Familles recomposées : du conte de fées à la réalité
Reste que ces familles ont mauvaise presse. Elles sont vues comme ayant plus de difficultés que les familles « traditionnelles » ou de première union, notamment des problèmes relationnels. Par exemple, qui n’a jamais entendu dire d’un enfant en difficulté scolaire que ses problèmes venaient de ses parents qui ont divorcé et que maintenant qu’il y a un beaupère en plus, ça ne va pas s’arranger ? Je force volontairement un peu le trait, mais vous verrez au fil des pages que les idées reçues autour de la famille recomposée sont loin d’être un mythe.
L’image de la famille recomposée comme problématique découle principalement d’une vision idéalisée de la famille de première union (oui, oui, celle des contes de fées !). La famille idéale est la famille dite nucléaire. Elle se compose d’un père et d’une mère biologiques, avec deux ou trois enfants. À côté, la famille recomposée se retrouve en position d’ incomplete institution (Cherlin, 1978). Elle est incomplète car elle n’entre pas dans les standards classiques de la famille avec deux parents biologiques et égaux sur le plan légal (c’est-à-dire mariés). S’ensuit une absence de reconnaissance de la structure familiale recomposée qui se situe à plusieurs niveaux :
• Au niveau social par l’absence de normes, notamment relatives au rôle du beau-parent ;
• Au niveau juridique par l’absence de droits et de responsabilités légales pour les beaux-parents ;
• Au niveau institutionnel par l’absence de structures de soutien pour les familles recomposées, qui se trouvent défavorisées en comparaison des familles de première union.

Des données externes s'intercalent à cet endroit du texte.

(* ===== verification/Detokenizer.v ===== *)
(** The detokenizer process ([managers/detokenizer_manager.py]) with
    [find_printable_text] ([sglang/utils.py]): token ids come in as the scheduler sends
    them, text goes out in pieces.

    The tokenizer is a parameter; texts are lists of code points. *)

From S2P Require Import Prelude Sampling Streamer.

Open Scope Z_scope.

(** U+FFFD, the sign of an incomplete character. *)
Definition PARTIAL : Z := 0xFFFD.
Definition NEWLINE : Z := 10.
Definition SPACE : Z := 32.

(** * Printable text *)

Definition _is_chinese_char (cp : Z) : bool :=
  (bool_decide (0x4E00 ≤ cp) && bool_decide (cp ≤ 0x9FFF)) || (bool_decide (0x3400 ≤ cp) && bool_decide (cp ≤ 0x4DBF))
  || (bool_decide (0x20000 ≤ cp) && bool_decide (cp ≤ 0x2A6DF)) || (bool_decide (0x2A700 ≤ cp) && bool_decide (cp ≤ 0x2B73F))
  || (bool_decide (0x2B740 ≤ cp) && bool_decide (cp ≤ 0x2B81F)) || (bool_decide (0x2B820 ≤ cp) && bool_decide (cp ≤ 0x2CEAF))
  || (bool_decide (0xF900 ≤ cp) && bool_decide (cp ≤ 0xFAFF)) || (bool_decide (0x2F800 ≤ cp) && bool_decide (cp ≤ 0x2FA1F)).

(** [s.rfind(c)] and [s.find(x)]; [None] stands for -1. *)
Fixpoint rfind (c : Z) (s : text) : option nat :=
  match s with
  | [] => None
  | x :: s => match rfind c s with
              | Some i => Some (S i)
              | None => if bool_decide (x = c) then Some 0%nat else None
              end
  end.

Fixpoint py_find (x s : text) : option nat :=
  if bool_decide (x `prefix_of` s) then Some 0%nat
  else match s with [] => None | _ :: s => S <$> py_find x s end.

Definition chinese_at (c : option Z) : bool := match c with Some c => _is_chinese_char c | None => false end.

Definition find_printable_text (s : text) : text :=
  if bool_decide (last s = Some NEWLINE) then s
  else if chinese_at (last s) then s
  else if chinese_at (last (take (length s - 1) s)) then take (length s - 1) s
  else take (match rfind SPACE s with Some i => S i | None => 0 end) s.

(** * Stop texts and stop tokens *)

Inductive Matched := MatchedNone | MatchedInt (t : Z) | MatchedStr (s : text).

Record DecodeStatus := mkStatus {
  decoded_text : text;
  decode_ids : list Z;
  s_surr_offset : nat;
  s_read_offset : nat;
  sent_offset : nat;
}.

Definition GPT_OSS_CALL : Z := 200012.

(** [LimitedCapacityDict.__setitem__]; [popitem] of an empty dict raises. *)
Definition limited_set {V} (capacity : nat) (k : string) (v : V) (d : odict string V) : result (odict string V) :=
  if (capacity <=? length d)%nat then
    match d with [] => Raise KeyError | _ :: d => Ok (od_set k v d) end
  else Ok (od_set k v d).

Section detokenizer.
Context {L : Type}.

(** The source of a regex, whose parse tree the other files use; the flags of the server. *)
Context (pattern_text : list node → text) (is_tool_call_parser_gpt_oss disable_tokenizer_batch_decode : bool) (capacity : nat).

(** [tokenizer.is_fast], [tokenizer.decode] with its two flags and without,
    [tokenizer.batch_decode] and [tokenizer.all_special_ids]. *)
Context (is_fast : bool) (tokenizer_decode : bool → bool → list Z → text) (plain_decode : list Z → text)
  (batch_decode : bool → bool → list (list Z) → list text) (special_ids : list Z).

(** [finished_reason.get('matched')]. *)
Definition matched_of (r : FinishReason) : Matched :=
  match r with
  | FINISH_MATCHED_TOKEN t => MatchedInt t
  | FINISH_MATCHED_STR s => MatchedStr s
  | FINISHED_MATCHED_REGEX p => MatchedStr (pattern_text p)
  | FINISH_LENGTH _ | FINISH_ABORT => MatchedNone
  end.

(** [trim_matched_stop] of a list of ids; zero is no match to [if not matched]. *)
Definition trim_ids (output : list Z) (finished_reason : option FinishReason) (no_stop_trim : bool) : result (list Z) :=
  if no_stop_trim then Ok output
  else match matched_of <$> finished_reason with
       | Some (MatchedInt t) =>
           if bool_decide (t = 0) then Ok output
           else do! x <- py_get output (-1);
                if bool_decide (x = GPT_OSS_CALL) && is_tool_call_parser_gpt_oss then Ok output
                else Ok (take (length output - 1) output)
       | _ => Ok output
       end.

(** [trim_matched_stop] of a text. *)
Definition trim_text (output : text) (finished_reason : option FinishReason) (no_stop_trim : bool) : text :=
  if no_stop_trim then output
  else match matched_of <$> finished_reason with
       | Some (MatchedStr x) =>
           if bool_decide (x = []) then output
           else match py_find x output with Some pos => take pos output | None => output end
       | _ => output
       end.

(** [decode_without_hf_kwargs]. *)
Definition decode_without_hf_kwargs (token_ids : list Z) (skip_special_tokens : bool) : text :=
  plain_decode (if skip_special_tokens then filter (fun t => t ∉ special_ids) token_ids else token_ids).

(** [groups[(skip, space)].append(idx)]. *)
Definition group_step (groups : odict (bool * bool) (list nat)) (x : nat * (bool * bool)) : odict (bool * bool) (list nat) :=
  od_set x.2 (default [] (od_get x.2 groups) ++ [x.1]) groups.

Definition decode_group (ids_list : list (list Z)) (results : list text) (g : (bool * bool) * list nat) : result (list text) :=
  do! ids <- traverse (fun idx => py_get ids_list (Z.of_nat idx)) g.2;
  foldM (fun results x => py_set results (Z.of_nat x.1) x.2) (zip g.2 (batch_decode g.1.1 g.1.2 ids)) results.

Definition _grouped_batch_decode (ids_list : list (list Z)) (skip_list space_list : list bool) : result (list text) :=
  if negb is_fast then Ok (zip_with decode_without_hf_kwargs ids_list skip_list)
  else
    do! first_skip <- py_get skip_list 0;
    do! first_space <- py_get space_list 0;
    if forallb (fun x => bool_decide (x = (first_skip, first_space))) (zip skip_list space_list) then Ok (batch_decode first_skip first_space ids_list)
    else
      let groups := fold_left group_step (imap pair (zip skip_list space_list)) [] in
      foldM (decode_group ids_list) groups (replicate (length ids_list) []).

(** The first loop of [_decode_batch_token_id_output]: the status of a request, and the ids to decode. *)
Definition receive_row (row : Row L) (d : odict string DecodeStatus) : result (odict string DecodeStatus * (list Z * list Z)) :=
  do! x <- match od_get (w_rid row) d with
           | None =>
               let s := mkStatus (w_decoded_text row) (w_decode_ids row) 0 (w_read_offset row) 0 in
               do! d <- limited_set capacity (w_rid row) s d; Ok (d, s)
           | Some s =>
               let s := mkStatus (decoded_text s) (decode_ids s ++ w_decode_ids row) (s_surr_offset s) (s_read_offset s) (sent_offset s) in
               Ok (od_set (w_rid row) s d, s)
           end;
  let s := x.2 in
  do! read <- trim_ids (drop (s_surr_offset s) (decode_ids s)) (w_finished_reason row) (w_no_stop_trim row);
  Ok (x.1, (read, slice (s_surr_offset s) (s_read_offset s) (decode_ids s))).

Definition receive_step (st : odict string DecodeStatus * list (list Z) * list (list Z)) (row : Row L)
  : result (odict string DecodeStatus * list (list Z) * list (list Z)) :=
  do! x <- receive_row row st.1.1; Ok (x.1, st.1.2 ++ [x.2.1], st.2 ++ [x.2.2]).

Definition decode_all_ids (ids_list : list (list Z)) (rows : list (Row L)) : result (list text) :=
  let skips := w_skip_special_tokens <$> rows in
  let spaces := w_spaces_between_special_tokens <$> rows in
  if disable_tokenizer_batch_decode then Ok (zip_with (fun ids f => tokenizer_decode f.1 f.2 ids) ids_list (zip skips spaces))
  else _grouped_batch_decode ids_list skips spaces.
(* ===== verification/TokenizerManager.v ===== *)
(** The end of the way back: [TokenizerManager._handle_batch_output] takes the pieces of
    text and [TokenizerManager._wait_one_response] hands them to the client
    ([managers/tokenizer_manager.py]).

    The two are coroutines of one event loop, which switches between them only at an
    [await]; a [ReqState] is an object both hold.  The columns of a message that may be
    missing are read by the position of the row, as in the code, and may be too short. *)

From S2P Require Import Prelude Sampling Streamer Detokenizer.

Open Scope Z_scope.

Section manager.
(** The log-probabilities of a row, and the values of the optional columns of a message. *)
Context {L H : Type}.

(** * Requests and their clients *)

(** An entry of [out_list]; [None] for the text is resolved when the entry is handed over,
    [None] for the ids is the list of the state itself, not a copy. *)
Record Out := mkOut {
  o_text : option text;
  o_ids : option (list Z);
  o_reason : option FinishReason;
  (** what [meta_info] has from the optional columns *)
  o_meta : odict string H;
}.

Record ReqState := mkState {
  is_stream : bool;
  out_list : list Out;
  finished : bool;
  event : bool;
  last_output_offset : nat;
  acc_text : text;
  text_chunks : list text;
  acc_ids : list Z;
}.

(** What a client is given at a time. *)
Record Yield := mkYield {
  y_text : text;
  y_ids : list Z;
  y_reason : option FinishReason;
}.

(** The generator of a client: it runs, has ended, or has raised. *)
Inductive Progress := Running | Ended | Failed.

#[global] Instance progress_eq_dec : EqDecision Progress.
Proof. solve_decision. Defined.

Record Client := mkClient {
  progress : Progress;
  yields : list Yield;
}.

(** The optional columns of a [BatchStrOutput]; an empty one stands for [None]. *)
Record Columns := mkColumns {
  c_cached_tokens_details : list H;
  c_output_hidden_states : list H;
  c_routed_experts : list (option H);
  c_indexer_topk : list (option H);
  c_customized_info : odict string (list H);
  c_dp_ranks : list H;
}.

Definition no_columns : Columns := mkColumns [] [] [] [] [] [].

(** A [BatchStrOutput]: its rows with their texts, and the optional columns. *)
Record Message := mkMessage {
  m_items : list (Row L * text);
  m_columns : Columns;
}.

(** * Texts *)

Definition set_text (t : text) (chunks : list text) (s : ReqState) : ReqState :=
  mkState (is_stream s) (out_list s) (finished s) (event s) (last_output_offset s) t chunks (acc_ids s).

Definition append_text (chunk : text) (s : ReqState) : ReqState :=
  if bool_decide (chunk = []) then s else set_text (acc_text s) (text_chunks s ++ [chunk]) s.

Definition get_text (s : ReqState) : ReqState * text :=
  let s := if bool_decide (text_chunks s = []) then s else set_text (acc_text s ++ concat (text_chunks s)) [] s in
  (s, acc_text s).

Definition set_out (l : list Out) (ev : bool) (s : ReqState) : ReqState :=
  mkState (is_stream s) l (finished s) ev (last_output_offset s) (acc_text s) (text_chunks s) (acc_ids s).

(** * A message arrives *)

(** [column[i]], if there is a column. *)
Definition column {A} (l : list A) (i : nat) : result (option A) :=
  if bool_decide (length l = 0%nat) then Ok None else do! x <- py_get l (Z.of_nat i); Ok (Some x).

Definition put (k : string) (x : option H) (d : odict string H) : odict string H := match x with Some v => od_set k v d | None => d end.

(** The entries of [meta_info] that come from the optional columns. *)
Definition meta_columns (c : Columns) (i : nat) : result (odict string H) :=
  do! d <- column (c_cached_tokens_details c) i;
  do! h <- column (c_output_hidden_states c) i;
  do! e <- column (c_routed_experts c) i;
  do! x <- column (c_indexer_topk c) i;
  let meta := put "indexer_topk" (mjoin x) (put "routed_experts" (mjoin e) (put "hidden_states" h (put "cached_tokens_details" d []))) in
  do! meta <- foldM (fun meta kv => do! v <- py_get kv.2 (Z.of_nat i); Ok (od_set kv.1 v meta)) (c_customized_info c) meta;
  do! r <- column (c_dp_ranks c) i;
  Ok (put "dp_rank" r meta).

Section server.

(** [incremental_streaming_output], [batch_notify_size]; whether an abort carries one of the
    status codes that a client without streaming gets as an exception. *)
Context (incremental_streaming_output : bool) (batch_notify_size : nat) (abort_raises : bool).

(** One row for a request that is registered: the new state and whether it has something to hand over. *)
Definition deliver (row : Row L) (delta_text : text) (meta : odict string H) (s : ReqState) : ReqState * option Out :=
  let fin := match w_finished_reason row with Some _ => true | None => false end in
  let incremental := incremental_streaming_output && is_stream s in
  let s := append_text delta_text s in
  let ids := acc_ids s ++ w_output_ids row in
  let s := mkState (is_stream s) (out_list s) fin (event s) (if incremental then length ids else last_output_offset s) (acc_text s) (text_chunks s) ids in
  if is_stream s then
    if incremental then (s, Some (mkOut (Some delta_text) (Some (w_output_ids row)) (w_finished_reason row) meta))
    else if fin then let '(s, t) := get_text s in (s, Some (mkOut (Some t) (Some ids) (w_finished_reason row) meta))
    else (s, Some (mkOut None None (w_finished_reason row) meta))
  else if fin then let '(s, t) := get_text s in (s, Some (mkOut (Some t) (Some ids) (w_finished_reason row) meta))
  else (s, None).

Ces différents éléments font que les familles recomposées sont mises à l’écart, pour ne pas dire invisibles. En témoigne d’ailleurs le moindre formulaire d’inscription pour les enfants qui se base sur des procédures conçues pour les familles de première union. Si la nécessité d’englober les deux parents biologiques de l’enfant est indiscutable, le beau-parent – qui parfois endosse un rôle important auprès de l’enfant –est inexistant. Ou presque, comme le rapporte Louise 1, bellemère de trois jeunes enfants : Je m’occupe des enfants depuis des années, mais je n’ai pas le droit de prendre un rendez-vous médical pour eux. En revanche, je suis inscrite comme personne de référence au parascolaire, ce qui veut dire que si l’un des enfants est malade alors oui, ils peuvent m’appeler pour que je vienne le chercher. C’est assez ingrat comme position. Parfois reconnu, parfois inexistant, le beau-parent oscille ainsi entre visible et invisible selon les contextes, comme un remplaçant sur appel. Dans le cadre scolaire ou médical par exemple, les beaux-parents n’ont que peu, voire pas de place. L’absence de reconnaissance du beau-parent rend son rôle particulièrement ambigu. Bien que présent au quotidien dans la vie de l’enfant, il n’a aucun droit ni aucune obligation vis-à-vis de l’enfant, son rôle envers l’enfant n’étant pas « socialement » défini. C’est dans ce contexte ambigu que vont se créer les familles recomposées. Mais qui sont-elles exactement ?
1. Prénom d’emprunt. Afin de préserver l’anonymat des familles, tous les prénoms ainsi que quelques détails familiaux ont été modifiés. Les situations rapportées sont en revanche toutes réelles.